With that charter in mind he knew this represented another opportunity to shine. Ann was the kind of boss who encouraged growth in her staff and rewarded it in kind. And he knew just the level of reward he wanted. It was his goal to be Waverly’s youngest partner and this opening, hopefully coupled with securing the Cullen Collection for representation, would see him realize his dream before his approaching twenty-eighth birthday.
Ann’s request had intrigued him on several levels but mostly because she wanted it done on the quiet—making the most of the fact that he wasn’t working from his New York office. Waverly’s rogue collector, Roark Black, had gone to Dubai to procure a collection that included treasures that would incite the avarice of even the most parsimonious sultan. One piece in particular, an ancient statue inlaid with pure gold, was expected to bring in upward of two hundred million dollars and it was this item that Ann had asked him to research further.

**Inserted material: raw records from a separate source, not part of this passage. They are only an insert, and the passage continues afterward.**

Lemma split_from_last (sep : string) :
  sep <> "" -> unbordered sep ->
  forall n s cur pre p,
    String.length s <= n -> s = pre ++ sep ++ p -> ~ occurs sep p ->
    last (split_from sep 0 cur s) = Some p
    /\ 2 <= length (split_from sep 0 cur s).
Proof.
  intros Hne Hub. induction n as [|n IH]; intros s cur pre p Hlen Hs Hno.
  - exfalso. subst s. rewrite !length_append in Hlen.
    destruct sep; [now elim Hne | simpl in Hlen; lia].
  - destruct s as [|c s].
    { exfalso. destruct pre; [destruct sep; [now elim Hne|] |]; discriminate. }
    destruct (String.prefix sep (String c s)) eqn:Hp.
    + destruct (prefix_inv _ _ Hp) as [r Hr]. rewrite Hr.
      rewrite split_from_match by exact Hne.
      destruct pre as [|x pre].
      * simpl in Hs. rewrite Hr in Hs. apply append_inj_l in Hs. subst r.
        rewrite split_from_absent by exact Hno. simpl. split; [reflexivity | lia].
      * destruct (le_lt_dec (String.length sep) (String.length (String x pre)))
          as [Hge|Hlt].
        -- rewrite Hr in Hs.
           destruct (append_eq_split _ _ _ _ Hs Hge) as [e [He Hr']].
           assert (Hlr : String.length r <= n).
           { rewrite Hr in Hlen. rewrite length_append in Hlen.
             destruct sep; [now elim Hne | simpl in Hlen; lia]. }
           destruct (IH r "" e p Hlr Hr' Hno) as [Hlast Hlen2].
           split; [| simpl; lia].
           destruct (split_from sep 0 "" r) as [|y l] eqn:E; [simpl in Hlen2; lia |].
           exact Hlast.
        -- exfalso. rewrite Hr in Hs. revert Hs. apply Hub; [discriminate | exact Hlt].
    + rewrite split_from_miss by exact Hp.
      destruct pre as [|x pre].
      * exfalso. simpl in Hs. rewrite Hs, prefix_append in Hp. discriminate.
      * simpl in Hs. injection Hs as -> Hs. simpl in Hlen.
        apply (IH s _ pre p); [lia | exact Hs | exact Hno].
Qed.

Lemma unbordered_b : unbordered " b/".
Proof.
  intros pre r p Hne Hlt H.
  destruct pre as [|a [|b [|c pre]]]; simpl in *;
    try (now elim Hne); try lia; inversion H.
Qed.

(** A hunk marker never begins with the file marker. *)
Lemma hunk_marker_not_file (line : string) :
  startswith "@@" line = true -> startswith "diff --git" line = false.
Proof.
  unfold startswith. intros H.
  destruct (prefix_inv _ _ H) as [r ->]. reflexivity.
Qed.

End StringFacts.

(** ** Facts about dictionaries *)

Section DictFacts.

Context {V : Type}.
Implicit Types (d : Dict.t V) (k : string) (v : V).

Lemma get_set_eq k v d : Dict.get k (Dict.set k v d) = Some v.
Proof.
  induction d as [|[k' v'] d IH]; simpl.
  - now rewrite String.eqb_refl.
  - destruct (String.eqb k k') eqn:E; simpl; rewrite E; [reflexivity | exact IH].
Qed.

Lemma get_set_ne k k' v d :
  k <> k' -> Dict.get k' (Dict.set k v d) = Dict.get k' d.
Proof.
  intros Hne. induction d as [|[k0 v0] d IH]; simpl.
  - destruct (String.eqb k' k) eqn:E; [| reflexivity].
    apply String.eqb_eq in E. now elim Hne.
  - destruct (String.eqb k k0) eqn:E; simpl.
    + apply String.eqb_eq in E. subst k0.
      destruct (String.eqb k' k) eqn:E'; [| reflexivity].
      apply String.eqb_eq in E'. now elim Hne.
    + now rewrite IH.
Qed.

Lemma set_set k v1 v2 d : Dict.set k v2 (Dict.set k v1 d) = Dict.set k v2 d.
Proof.
  induction d as [|[k' v'] d IH]; simpl.
  - now rewrite String.eqb_refl.
  - destruct (String.eqb k k') eqn:E; simpl; rewrite E; [reflexivity | now rewrite IH].
Qed.

Lemma set_same k v d : Dict.get k d = Some v -> Dict.set k v d = d.
Proof.
  induction d as [|[k' v'] d IH]; simpl; [discriminate |].
  destruct (String.eqb k k') eqn:E.
  - intros [= ->]. reflexivity.
  - intros H. now rewrite IH.
Qed.

Lemma keys_set_present k v d :
  is_some (Dict.get k d) = true -> Dict.keys (Dict.set k v d) = Dict.keys d.
Proof.
  unfold Dict.keys. induction d as [|[k' v'] d IH]; simpl; [discriminate |].
  destruct (String.eqb k k') eqn:E; simpl; [reflexivity |].
  intros H. now rewrite IH.
Qed.

Lemma keys_set_absent k v d :
  Dict.get k d = None -> Dict.keys (Dict.set k v d) = Dict.keys d ++ [k].
Proof.
  unfold Dict.keys. induction d as [|[k' v'] d IH]; simpl; [reflexivity |].
  destruct (String.eqb k k') eqn:E; simpl; [discriminate |].
  intros H. now rewrite IH.
Qed.

Lemma mem_keys k d : existsb (String.eqb k) (Dict.keys d) = is_some (Dict.get k d).
Proof.
  unfold Dict.keys. induction d as [|[k' v'] d IH]; simpl; [reflexivity |].
  destruct (String.eqb k k'); simpl; [reflexivity | exact IH].
Qed.

Lemma set_Forall (P : string * V -> Prop) k v d :
  P (k, v) -> Forall P d -> Forall P (Dict.set k v d).
Proof.
  intros Hk. induction d as [|[k' v'] d IH]; simpl; intros Hd.
  - constructor; [exact Hk | constructor].
  - inversion Hd as [|? ? H1 H2]; subst.
    destruct (String.eqb k k') eqn:E.
    + apply String.eqb_eq in E. subst k'. constructor; assumption.
    + constructor; [exact H1 | now apply IH].
Qed.

Lemma get_Forall (P : string * V -> Prop) k v d :
  Forall P d -> Dict.get k d = Some v -> P (k, v).
Proof.
  induction d as [|[k' v'] d IH]; simpl; intros Hd; [discriminate |].
  inversion Hd as [|? ? H1 H2]; subst.
  destruct (String.eqb k k') eqn:E.
  - apply String.eqb_eq in E. subst k'. now intros [= <-].
  - now apply IH.
Qed.

End DictFacts.

Lemma get_map_values {V W : Type} (f : V -> W) (k : string) (d : Dict.t V) :
  Dict.get k (map (fun '(p, v) => (p, f v)) d) = option_map f (Dict.get k d).
Proof.
  induction d as [|[k' v'] d IH]; simpl; [reflexivity |].
  destruct (String.eqb k k'); [reflexivity | exact IH].
Qed.

Lemma set_map_values {V W : Type} (f : V -> W) (k : string) (v : V) (d : Dict.t V) :
  map (fun '(p, v) => (p, f v)) (Dict.set k v d)
  = Dict.set k (f v) (map (fun '(p, v) => (p, f v)) d).
Proof.
  induction d as [|[k' v'] d IH]; simpl; [reflexivity |].
  destruct (String.eqb k k'); simpl; [reflexivity | now rewrite IH].
Qed.

Lemma keys_map_values {V W : Type} (f : V -> W) (d : Dict.t V) :
  Dict.keys (map (fun '(p, v) => (p, f v)) d) = Dict.keys d.
Proof.
  unfold Dict.keys. induction d as [|[k v] d IH]; simpl; [reflexivity | now rewrite IH].
Qed.

(** ** The scan, line by line *)

Section ScanFacts.

Lemma index_error {A : Type} (l : list A) (i : nat) (e : exn) :
  index l i = inl e -> e = IndexError.
Proof. unfold index. destruct (l !! i); now intros [= <-]. Qed.

Lemma int_error (s : string) (e : exn) : int s = inl e -> e = ValueError.
Proof. unfold int. destruct (py_int s); now intros [= <-]. Qed.

(** The only exceptions of the header parse are the two the handler names. *)
Lemma hunk_new_start_error (line : string) (e : exn) :
  hunk_new_start line = inl e -> e = ValueError \/ e = IndexError.
Proof.
  unfold hunk_new_start.
  destruct (index (split "@@" line) 1) as [e1|raw] eqn:E1; simpl.
  { intros [= <-]. right. exact (index_error _ _ _ E1). }
  destruct (split_ws (strip raw)) as [|p0 [|p1 ps]]; cbn -[split replace int];
    match goal with
    | |- context [index (split "," ?r) 0] =>
        destruct (index (split "," r) 0) as [e4|first] eqn:E4; simpl
    end;
    try (intros [= <-]; right; exact (index_error _ _ _ E4));
    intros H; left; exact (int_error _ _ H).
Qed.

Lemma truthy_Some (o : option string) :
  truthy o = true -> exists p, o = Some p /\ is_empty p = false.
Proof.
  destruct o as [p|]; simpl; [| discriminate].
  intros H. exists p. split; [reflexivity |]. now destruct (is_empty p).
Qed.

(** The first branch, on a marker that names a path. *)
Lemma step_marker (st : scan) (line p : string) :
  file_marker line = Some p ->
  step st line = inr {| files := Dict.set p [] (files st);
                        hunks := hunks st;
                        current_file := Some p;
                        current_hunk := current_hunk st |}.
Proof.
  unfold file_marker, step.
  destruct (startswith "diff --git" line); [| discriminate].
  destruct (2 <=? length (split " b/" line))%nat; [| discriminate].
  intros H. unfold index_last. now rewrite H.
Qed.

(** The first branch, on a file line that names no path. *)
Lemma step_inert (st : scan) (line : string) :
  startswith "diff --git" line = true -> file_marker line = None ->
  step st line = inr st.
Proof.
  unfold file_marker, step. intros ->.
  destruct (2 <=? length (split " b/" line))%nat eqn:E; [| reflexivity].
  intros H. exfalso.
  destruct (split " b/" line) as [|x l] using rev_ind; [discriminate |].
  now rewrite last_snoc in H.
Qed.

(** The second branch, on a header that parses. *)
Lemma step_header (st : scan) (line p : string) (n : Z) (listed : list nat) :
  startswith "@@" line = true -> current_file st = Some p ->
  is_empty p = false -> hunk_new_start line = inr n ->
  Dict.get p (files st) = Some listed ->
  step st line = inr {| files := Dict.set p (listed ++ [length (hunks st)]) (files st);
                        hunks := hunks st ++ [mkHunk n line [] [] []];
                        current_file := Some p;
                        current_hunk := Some (length (hunks st)) |}.
Proof.
  intros Hs Hc Hp Hn Hg. unfold step.
  rewrite (hunk_marker_not_file _ Hs), Hs, Hc. simpl. rewrite Hp. simpl.
  rewrite Hn. unfold Dict.item. rewrite Hg. reflexivity.
Qed.

(** The second branch, on a header that does not parse. *)
Lemma step_malformed (st : scan) (line : string) (e : exn) :
  startswith "@@" line = true -> truthy (current_file st) = true ->
  hunk_new_start line = inl e ->
  step st line = inr st.
Proof.
  intros Hs Hc He. unfold step.
  rewrite (hunk_marker_not_file _ Hs), Hs, Hc. simpl. rewrite He.
  destruct (hunk_new_start_error _ _ He) as [-> | ->]; reflexivity.
Qed.

(** The last branch. *)
Lemma step_body (st : scan) (line : string) :
  startswith "diff --git" line = false ->
  startswith "@@" line && truthy (current_file st) = false ->
  step st line
  = inr match current_hunk st with
        | Some ref => {| files := files st;
                         hunks := alter (classify line) ref (hunks st);
                         current_file := current_file st;
                         current_hunk := current_hunk st |}
        | None => st
        end.
Proof.
  intros Hd Hh. unfold step. rewrite Hd, Hh. now destruct (current_hunk st).
Qed.

Lemma scan_lines_app (st : scan) (l1 l2 : list string) :
  scan_lines st (l1 ++ l2)
  = (let* st' := scan_lines st l1 in scan_lines st' l2).
Proof.
  revert st. induction l1 as [|l l1 IH]; intros st; simpl; [reflexivity |].
  destruct (step st l) as [e|st']; simpl; [reflexivity | apply IH].
Qed.

(** *** The invariant of the scan *)

Lemma wf_init : wf scan_init.
Proof. split; [discriminate | constructor]. Qed.

Lemma refs_weaken (n m : nat) (d : Dict.t (list nat)) :
  n <= m ->
  Forall (fun e => Forall (fun r => r < n) (snd e)) d ->
  Forall (fun e => Forall (fun r => r < m) (snd e)) d.
Proof.
  intros Hle H. eapply Forall_impl; [exact H |].
  intros e He. eapply Forall_impl; [exact He |].
  intros r. simpl. lia.
Qed.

The publicity surrounding the auction was anticipated to be huge and Waverly’s reputation, not to mention Ann’s, was on the line. If the statue turned out to be stolen, as an unsubstantiated rumor currently circulating had suggested, the fallout would be irreparably damaging. It had also been suggested that perhaps Roark Black’s methods hadn’t been entirely aboveboard in securing the piece for auction, and, by association, Ann Richardson was being tarred with the same brush. While his track record on finding treasures was impeccable, and he’d personally authenticated the piece that was the jewel in the crown of the upcoming auction, Black himself had dropped off the radar and was unavailable for further comment. But Ann trusted the man, and that was enough for Marcus.
He smiled to himself as he negotiated the route toward Avery’s home in Kensington. It was a good thing research was one of his strong points because between the two statues, the Gold Heart and the angel, he had a whole lot of work ahead of him.
* * *
“Are you sure it’s okay that I help you with researching the Gold Heart statues?” Avery asked later that evening as they settled in her father’s study after dinner.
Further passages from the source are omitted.